HomeNewsBriefEl Salvador Investigating 80% of Country's Judges
BRIEF

El Salvador Investigating 80% of Country's Judges

EL SALVADOR / 3 SEP 2012 BY TRACEY KNOTT EN

The announcement that El Salvador has over a thousand unresolved complaints against 80 percent of the country's judges paints an unsettling picture of the country’s widespread judicial impunity.

The Salvadoran Supreme Court (CSJ) has 1,085 unresolved denunciations against the country's judges, some of them tracing all the way back to 1995, reported La Prensa Grafica. So far this year, 130 new complaints have been made.

Out of the country’s nearly 600 judges, 487 have had complaints made against them, with many receiving multiple. One judge alone has accumulated 63 different denunciations.

Since the creation of the Department of Judicial Investigation in 1995, 3,474 cases have been brought against judges, 2,389 of which have been resolved.

In accordance with Salvadoran law, none of the identities of the judges being investigated will be revealed.

InSight Crime Analysis

Revelations of judicial incompetence are nothing new to El Salvador, a country where the impunity rate is estimated to be above 90 percent. Nonetheless, the scale of judicial corruption, with over 80 percent of the country’s judges having complaints made against them, is worrisome. The large number of complaints made, as well as the number that have yet to be resolved since the Department of Judicial Investigation’s inception, suggest that the problem is deeply entrenched.

Even the plenary court that investigates the denunciations is not free from complaints. During the tenure of former CSJ President Belarmino Jaime, who had a petition of impeachment brought against him, two groups of magistrates were accused of hindering investigations of corruption to protect certain judges.

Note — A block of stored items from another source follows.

(* ===== verification/MigrationReview.v ===== *)
(** * Reviews of migrations

    [MigrationService] of [migrations/service.py]: [create_plan], [get_plan],
    [analyze_column_type] and [resolve_drift], over the in-memory migration repository,
    and the check [on_intended] of [migrations/execution.py] by which a running
    migration accepts the schema it produced.

    PostgreSQL is outside the program: what connections and the gateway answer during
    one call are the record [target_answers]; the import of a catalog is the parameter
    [import_catalog].  The clock and random tokens are arguments.  The in-memory
    repository never raises [MigrationStorageUnavailableError]. *)

From stdpp Require Import pretty.
From Stdlib Require Import Ascii String.
From S2P Require Import Prelude Json PyString DesignModels DefinitionAnalysis DesignValidation DesignDocument DesignStore MigrationModels MigrationStore TypeChanges CheckExpressions DesignMerge Reconcile SqlText PlanAnalysis MigrationPlanner Conversions.
Open Scope string_scope.
Open Scope result_scope.

(** ** Requests and answers *)

Record MigrationPlanCreate := {
  mpc_expected_workspace_revision : Z;
  mpc_expected_design_revision : Z;
  mpc_expected_catalog_fingerprint : option string;
  mpc_allow_destructive : bool;
  mpc_column_type_conversions : list ColumnTypeConversionChoice;
  mpc_rebuild_table_ids : option (list string);
}.

(** What a review reads of a workspace. *)
Record SchemiiWorkspace := {
  ws_revision : Z;
  ws_connection_id : option string;
  ws_connection_owner_id : option string;
  ws_database : option string;
  ws_namespace : option string;
}.

Record connection_view := {
  cn_database : string;
  cn_owner_id : option string;
  cn_revision : Z;
}.

Inductive gateway_error :=
| ConnectionNotFoundError (message : string)
| PostgresGatewayError (message : string).

Abbreviation answer A := (result gateway_error A).

(** What a [with self._connections.use(...)] block and the calls inside it give. *)
Record target_answers (Catalog : Type) := {
  ta_connection : answer connection_view;
  ta_catalog : answer Catalog;
  ta_second_connection : answer connection_view;
  ta_emptiness : answer (list (string * bool));
  ta_rebuild_blockers : answer (list (string * list string));
  ta_conversion_connection : string -> answer connection_view;
  ta_conversion : string -> answer (option string);
}.
Arguments ta_connection {Catalog}. Arguments ta_catalog {Catalog}. Arguments ta_second_connection {Catalog}.
Arguments ta_emptiness {Catalog}. Arguments ta_rebuild_blockers {Catalog}.
Arguments ta_conversion_connection {Catalog}. Arguments ta_conversion {Catalog}.

(** The exceptions of the service: its own, and those that pass through it. *)
Inductive service_error :=
| MigrationServiceError (status : Z) (code message : string) (details : json_object) (retryable : bool)
| PlanningRaised (e : plan_error)
| ReconciliationRaised (e : reconcile_error)
| ModelRaised
| RepositoryRaised (e : migration_error)
| DesignsRaised (e : design_error).

Abbreviation reviewed A := (result service_error A).

Definition conflict_error (code message : string) : service_error := MigrationServiceError 409 code message [] false.

Definition from_planner {A} (r : planned A) : reviewed A := match r with Ok a => Ok a | Err e => Err (PlanningRaised e) end.
Definition from_reconciliation {A} (r : result reconcile_error A) : reviewed A :=
  match r with Ok a => Ok a | Err e => Err (ReconciliationRaised e) end.

(** [except ConnectionNotFoundError] and [except PostgresGatewayError]. *)
Definition from_gateway {A} (code : string) (r : answer A) : reviewed A :=
  match r with
  | Ok a => Ok a
  | Err (ConnectionNotFoundError message) => Err (MigrationServiceError 404 "connection_not_found" message [] false)
  | Err (PostgresGatewayError message) => Err (MigrationServiceError 502 code message [] true)
  end.

(** A model that is constructed with a value outside its limits raises. *)
Definition checked_model {A} (valid : A -> bool) (a : A) : reviewed A := if valid a then Ok a else Err ModelRaised.

Definition warning (code message path : string) : reviewed MigrationWarning :=
  checked_model warning_valid {| mw_code := code; mw_message := message; mw_object_path := Some path |}.

(** [MigrationDriftResolutionRequest]; its validator refuses a conflict named twice. *)
Record MigrationDriftResolutionRequest := {
  mdq_expected_design_revision : Z;
  mdq_review_digest : string;
  mdq_resolutions : list (string * conflict_resolution);
}.

Record ColumnTypeAnalysis := {
  cta_requires_conversion : bool;
  cta_source_type : option string;
  cta_target_type : string;
  cta_reason : string;
}.

(** ** Physical column order *)

(** The limits of [MigrationColumnOrderRebuild]. *)
Definition rebuild_valid (r : MigrationColumnOrderRebuild) : bool :=
  bool_decide (1 <= length (mcr_current_order r) <= 1600) && bool_decide (1 <= length (mcr_desired_order r) <= 1600)
  && bool_decide (length (mcr_blocking_reasons r) <= 100) && forallb (length_between 1 2048) (mcr_blocking_reasons r).

Definition empty_tables_of (emptiness : list (string * bool)) : list string := fst <$> filter (fun kv => kv.2 = true) emptiness.

Definition blockers_of (rebuild_blockers : list (string * list string)) (table_name : string) : list string :=
  match dget table_name rebuild_blockers with Some reasons => reasons | None => [] end.

(** [requested_rebuild_ids]. *)
Definition requested_rebuilds (request : MigrationPlanCreate) (differences : list ColumnOrderDifference)
    (empty_tables : list string) (rebuild_blockers : list (string * list string)) : list string :=
  match mpc_rebuild_table_ids request with
  | Some ids => ids
  | None => cod_table_id <$> filter (fun d => cod_table_name d ∈ empty_tables /\ cod_blocking_reasons d = []
                                              /\ blockers_of rebuild_blockers (cod_table_name d) = []) differences
  end.

(** One turn of the loop over the differences: the published choice, and the blocker of
    a selected table that cannot be rebuilt. *)
Definition review_rebuild (requested empty_tables : list string) (rebuild_blockers : list (string * list string))
    (d : ColumnOrderDifference) : reviewed (MigrationColumnOrderRebuild * list MigrationWarning) :=
  let reasons := (cod_blocking_reasons d ++ blockers_of rebuild_blockers (cod_table_name d))%list in
  let selected := bool_decide (cod_table_id d ∈ requested) in
  let! rebuild := checked_model rebuild_valid
    {| mcr_table_id := cod_table_id d; mcr_table_name := cod_table_name d; mcr_current_order := cod_current_order d;
       mcr_desired_order := cod_desired_order d; mcr_selected := selected; mcr_eligible := bool_decide (reasons = []);
       mcr_contains_data := negb (bool_decide (cod_table_name d ∈ empty_tables)); mcr_blocking_reasons := reasons |} in
  if selected && negb (mcr_eligible rebuild) then
    let! w := warning "physical_column_order_rebuild_blocked"
      ("PostgreSQL column order for " ++ cod_table_name d ++ " cannot be rebuilt: " ++ py_join " " reasons)
      ("tables." ++ cod_table_name d ++ ".column_order") in
    Ok (rebuild, [w])
  else Ok (rebuild, []).

Record rebuild_review := {
  rv_rebuilds : list MigrationColumnOrderRebuild;
  rv_blockers : list MigrationWarning;
}.

Definition review_rebuilds (request : MigrationPlanCreate) (differences : list ColumnOrderDifference)
    (empty_tables : list string) (rebuild_blockers : list (string * list string)) : reviewed rebuild_review :=
  let requested := requested_rebuilds request differences empty_tables rebuild_blockers in
  let! parts := result_map (review_rebuild requested empty_tables rebuild_blockers) differences in
  let! unknown := result_map (fun table_id => warning "physical_column_order_not_available"
      "The requested table no longer has a physical column-order difference." ("tables." ++ table_id ++ ".column_order"))
    (sorted_set (filter (fun i => i ∉ (cod_table_id <$> differences)) requested)) in
  Ok {| rv_rebuilds := parts.*1; rv_blockers := (concat parts.*2 ++ unknown)%list |}.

Moreover, in 2010, the then head of the Department of Judicial Investigation, Mateo Alvarez, was removed from his position when judges were accused of committing “excess entrapment” during investigations.

The US signed a Partnership for Growth earlier this year with El Salvador, an initiative aimed at transferring expertise to the Central American state to help it strengthen its institutions and fight organized crime. A comprehensive strategy to reform El Salvador's justice institutions is a key component of this.